Joh 5,1-16
Die Heilung eines Kranken am Teich Betesda
5 1 Danach war ein Fest der Juden, und Jesus zog hinauf nach Jerusalem.2 Es ist aber in Jerusalem beim Schaftor ein Teich, der heißt auf Hebräisch Betesda. Dort sind fünf Hallen;
in denen lagen viele Kranke, Blinde, Lahme, Ausgezehrte. 5 Es war aber dort ein Mensch, der lag achtunddreißig Jahre krank. 6 Als Jesus den liegen sah und vernahm, dass er schon so lange gelegen hatte, spricht er zu ihm: Willst du gesund werden? 7 Der Kranke antwortete ihm: Herr, ich habe keinen Menschen, der mich in den Teich bringt, wenn das Wasser sich bewegt; wenn ich aber hinkomme, so steigt ein anderer vor mir hinein. 8 Jesus spricht zu ihm: Steh auf, nimm dein Bett und geh hin! 9 Und sogleich wurde der Mensch gesund und nahm sein Bett und ging hin.

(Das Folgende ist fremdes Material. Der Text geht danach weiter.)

(* ===== verification/OrcamentosPagina.v ===== *)
(** * The quotes page as a whole: [OrcamentosPage] of
      [app/orcamentos/page.tsx] with [OrcamentoModal.tsx]

    [OrcamentoForm] models the quote form, the modal and the page's
    [handleSubmit], cards and filter one by one; this file puts them
    together as the component does: the hooks as the record [pagina], the
    mount fetch, the renderers of the table's columns, the controls the
    page renders with their handlers, and the render itself.  Opening the
    modal ("Novo Orçamento" or a click on a row) renders [OrcamentoModal],
    whose form throws on [clientes.map] ([modal_render]); nothing catches
    it, so the page is gone.  The step relation [passo] only takes the
    events after which the page still renders, and the page turns out to
    be read-only ([orcamentos_pagina_somente_leitura]).

    As in [EstoquePage], each event runs to its end before the next one,
    [isLoading] is not kept, and a listing that is not an array makes the
    render throw on [orcamentos.filter] ([None]). *)

From S2P Require Import Prelude Js Store Http Orcamentos ClientesPage OrcamentoForm.

Local Open Scope moveis_scope.

Module OrcamentosPagina.

(** The hooks of [OrcamentosPage] but [isLoading]; the rows are the JSON
    objects [GET /api/orcamentos] answers. *)
Record pagina := Pagina {
  orcamentos : list json;
  selectedOrcamento : option json;
  isModalOpen : bool;
  filter : string;
  searchTerm : string }.

Definition set_orcamentos (os : list json) (p : pagina) : pagina :=
  Pagina os (selectedOrcamento p) (isModalOpen p) (filter p) (searchTerm p).
Definition set_selectedOrcamento (o : option json) (p : pagina) : pagina :=
  Pagina (orcamentos p) o (isModalOpen p) (filter p) (searchTerm p).
Definition set_isModalOpen (b : bool) (p : pagina) : pagina :=
  Pagina (orcamentos p) (selectedOrcamento p) b (filter p) (searchTerm p).
Definition set_filter (f : string) (p : pagina) : pagina :=
  Pagina (orcamentos p) (selectedOrcamento p) (isModalOpen p) f (searchTerm p).
Definition set_searchTerm (s : string) (p : pagina) : pagina :=
  Pagina (orcamentos p) (selectedOrcamento p) (isModalOpen p) (filter p) s.

Definition inicial : pagina := Pagina [] None false "all" "".

(** ** The table's columns *)

(** [render: (value) => value?.nome || '-'] of the client column. *)
Definition render_cliente (v : json) : json :=
  match v with
  | JUndef | JNull => JStr "-"
  | _ => match prop v "nome" with inr n => if truthy n then n else JStr "-" | inl _ => JStr "-" end
  end.

(** [render: (value) => `R$ ${value?.toFixed(2) || '0,00'}`]; [toFixed(2)]
    of a number is the parameter [to_fixed2]. *)
Definition render_valorTotal (to_fixed2 : num → string) (v : json) : js_error + string :=
  match v with
  | JUndef | JNull => inr "R$ 0,00"
  | JNum n => inr ("R$ " +:+ to_fixed2 n)
  | _ => inl TypeError
  end.

(** The status column's colour: [colors[value] || 'text-gray-600']. *)
Definition status_color (v : json) : string :=
  match v with
  | JStr "PENDENTE" => "text-yellow-600"
  | JStr "APROVADO" => "text-green-600"
  | JStr "REPROVADO" => "text-red-600"
  | JStr "EM_PRODUCAO" => "text-blue-600"
  | JStr "CONCLUIDO" => "text-gray-600"
  | _ => "text-gray-600"
  end.

(** The values of the four filter buttons. *)
Definition filtros : list string := ["all"; "PENDENTE"; "APROVADO"; "EM_PRODUCAO"].

Inductive evento :=
  | NovoOrcamento                      (* "Novo Orçamento" *)
  | FiltroClick (i : nat)              (* Todos, Pendentes, Aprovados, Em Produção *)
  | Busca (s : string)                 (* the search input *)
  | Exportar                           (* "Exportar" *)
  | LinhaClick (i : nat)               (* [onRowClick] of a shown row *)
  | FecharModal                        (* [OrcamentoModal]'s [onClose] *)
  | Enviar (clienteId status observacoes : string) (items : list Form.item).
                                       (* the form's submit *)

Section pagina.
Context (qp : qpolicy) (frac_string : Q → string).

(** [fetchOrcamentos]: the array the listing answers, if it is one. *)
Definition fetchOrcamentos : M (option (list json)) :=
  r ← GET; mret (match rbody r with BJson os => Some (Page.row_json <$> os) | _ => None end).

Definition refetch (p : pagina) : M (option pagina) :=
  os ← fetchOrcamentos; mret ((λ os, set_orcamentos os p) <$> os).

(** The page after the [useEffect] fetch. *)
Definition montar : M (option pagina) := refetch inicial.

(** [`/api/orcamentos/${selectedOrcamento.id}`] *)
Definition selected_id (o : option json) : option string :=
  (λ r, to_js_string frac_string (default JUndef (if prop r "id" is inr v then Some v else None))) <$> o.

Definition orcamentos_dispatch (p : pagina) (e : evento) : option (M (option pagina * option string)) :=
  match e with
  | NovoOrcamento => Some (mret (Some (set_isModalOpen true (set_selectedOrcamento None p)), None))
  | FiltroClick i => f ← filtros !! i; Some (mret (Some (set_filter f p), None))
  | Busca s => Some (mret (Some (set_searchTerm s p), None))
  | Exportar => Some (mret (Some p, Some "Funcionalidade em desenvolvimento"))
  | LinhaClick i =>
      r ← Page.filtered (filter p) (searchTerm p) (orcamentos p) !! i;
      Some (mret (Some (set_isModalOpen true (set_selectedOrcamento (Some r) p)), None))
  | FecharModal =>
      if isModalOpen p then Some (mret (Some (set_selectedOrcamento None (set_isModalOpen false p)), None))
      else None
  | Enviar c s o items =>
      if isModalOpen p then
        Some (t ← form_submit qp None (selected_id (selectedOrcamento p)) c s o items;
              match t with
              | Some t => p' ← refetch p; mret (set_isModalOpen false <$> p', Some t)
              | None => mret (Some p, None)
              end)
      else None
  end.
End pagina.

(** The render of the page: with the modal open, the form's render (its
    initial lines are [initialData?.items || []]). *)
Definition render (p : pagina) : js_error + unit :=
  if isModalOpen p then modal_render [] else inr ().

(** A step of the page and the store, when the page still renders. *)
Inductive passo (qp : qpolicy) (fs : Q → string) : pagina * DB → pagina * DB → Prop :=
  | passo_evento p db e m p' t db' :
      orcamentos_dispatch qp fs p e = Some m → m db = (inr (Some p', t), db') → render p' = inr () →
      passo qp fs (p, db) (p', db').

End OrcamentosPagina.
Export OrcamentosPagina.

(** ** The page is read-only *)

Lemma mret_run {A} (a r : A) db db' : (mret a : M A) db = (inr r, db') → r = a ∧ db' = db.
Proof. rewrite st_ret_run. by intros [= -> <-]. Qed.

Lemma dispatch_closed qp fs p e m p' t db db' :
  isModalOpen p = false → orcamentos_dispatch qp fs p e = Some m → m db = (inr (Some p', t), db') →
  render p' = inr () → db' = db ∧ isModalOpen p' = false.
Proof.
  intros Hc He Hm Hr. destruct e as [| i | s | | i | | c st o items]; simpl in He; rewrite ?Hc in He;
    try discriminate;
    repeat match goal with
    | H : (_ ← ?o; _) = Some _ |- _ => destruct o; simpl in H; [|discriminate]
    | H : Some _ = Some _ |- _ => injection H as <-
    end;
    apply mret_run in Hm as [[= -> _] ->]; first [done|discriminate Hr].
Qed.

Lemma passos_closed qp fs x y :
  rtc (passo qp fs) x y → isModalOpen x.1 = false → y.2 = x.2 ∧ isModalOpen y.1 = false.
Proof.
  induction 1 as [|x y z Hxy _ IH]; [done|]. intros Hx.
  destruct Hxy as [p db e m p' t db' He Hm Hr]. destruct (dispatch_closed _ _ _ _ _ _ _ _ _ Hx He Hm Hr) as [-> Hc].
  destruct (IH Hc) as [Hz Hz']. by split.
Qed.

(** ** Theorem *)

(** C19. The quotes page cannot create, edit or delete a quote: from a
    page whose modal is closed (as mounting leaves it), every sequence of
    events after which the page still renders leaves the store as it was
    and the modal closed, because opening the modal ("Novo Orçamento" or a
    click on a row) renders a form that throws on [clientes.map]. *)
Theorem orcamentos_pagina_somente_leitura qp fs p db p' db' :
  isModalOpen p = false → rtc (passo qp fs) (p, db) (p', db') →
  db' = db ∧ isModalOpen p' = false ∧
  (∀ m, orcamentos_dispatch qp fs p' NovoOrcamento = Some m → ∀ p'' t db'', m db' = (inr (Some p'', t), db'') →
     render p'' = inl TypeError).
Proof.
  intros Hc Hr. destruct (passos_closed _ _ _ _ Hr Hc) as [Hdb Hc']. simpl in *. split_and!; [done|done|].
  intros m [= <-] p'' t db'' Hm. apply mret_run in Hm as [[= -> _] _]. reflexivity.
Qed.

(** Filtering on "Pendentes" and searching from the initial page, then
    trying "Novo Orçamento". *)
Lemma orcamentos_pagina_somente_leitura_witness :
  isModalOpen inicial = false ∧
  rtc (passo qp_ex frac_ex) (inicial, dbq) (set_searchTerm "Ana" (set_filter "PENDENTE" inicial), dbq) ∧
  dbq = dbq ∧ isModalOpen (set_searchTerm "Ana" (set_filter "PENDENTE" inicial)) = false ∧
  (∀ m, orcamentos_dispatch qp_ex frac_ex (set_searchTerm "Ana" (set_filter "PENDENTE" inicial)) NovoOrcamento = Some m →
     ∀ p'' t db'', m dbq = (inr (Some p'', t), db'') → render p'' = inl TypeError).
Proof.
  assert (Hr : rtc (passo qp_ex frac_ex) (inicial, dbq)
                 (set_searchTerm "Ana" (set_filter "PENDENTE" inicial), dbq)).
  { eapply rtc_l; [eapply (passo_evento _ _ _ _ (FiltroClick 1)); reflexivity|].
    eapply rtc_l; [eapply (passo_evento _ _ _ _ (Busca "Ana")); reflexivity|]. apply rtc_refl. }
  split; [reflexivity|]. split; [exact Hr|]. exact (orcamentos_pagina_somente_leitura qp_ex frac_ex inicial dbq _ _ eq_refl Hr).
Defined.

Die Heilung eines Kranken am Teich Betesda
5 1 Danach war ein Fest der Juden, und Jesus zog hinauf nach Jerusalem.2 Es ist aber in Jerusalem beim Schaftor ein Teich, der heißt auf Hebräisch Betesda. Dort sind fünf Hallen;
in denen lagen viele Kranke, Blinde, Lahme, Ausgezehrte. 5 Es war aber dort ein Mensch, der lag achtunddreißig Jahre krank. 6 Als Jesus den liegen sah und vernahm, dass er schon so lange gelegen hatte, spricht er zu ihm: Willst du gesund werden? 7 Der Kranke antwortete ihm: Herr, ich habe keinen Menschen, der mich in den Teich bringt, wenn das Wasser sich bewegt; wenn ich aber hinkomme, so steigt ein anderer vor mir hinein. 8 Jesus spricht zu ihm: Steh auf, nimm dein Bett und geh hin! 9 Und sogleich wurde der Mensch gesund und nahm sein Bett und ging hin.
Liebe
Gemeinde!
Willst Du gesund werden? Das ist eine
merkwürdige Frage, die Jesus da stellt. Willst Du gesund werden – gerade noch
hat der Erzähler Johannes deutlich betont: der Mann war achtundreissig Jahre
lang krank. Vermutlich meint er damit: sein ganzes Leben. Und es wird zwar
nicht gesagt, was er hat, doch aus dem Zusammenhang der Geschichte wird
deutlich: er kann nicht laufen. Jedenfalls nicht schnell laufen. Denn als Jesus
ihm diese Frage stellt, bekommt Jesus zur Antwort: „Herr, ich habe keinen Menschen,
der mich in den Teich bringt, wenn das Wasser sich bewegt; wenn ich aber
hinkomme, so steigt ein anderer vor mir hinein“. Die Hallen am Teich Bethesda
scheinen so etwas wie sehr spezielle Krankenhäuser zu sein. Die Kranken dort
warten, bis sich das Wasser des Teichs bewegt, dann laufen sie zu dem Teich.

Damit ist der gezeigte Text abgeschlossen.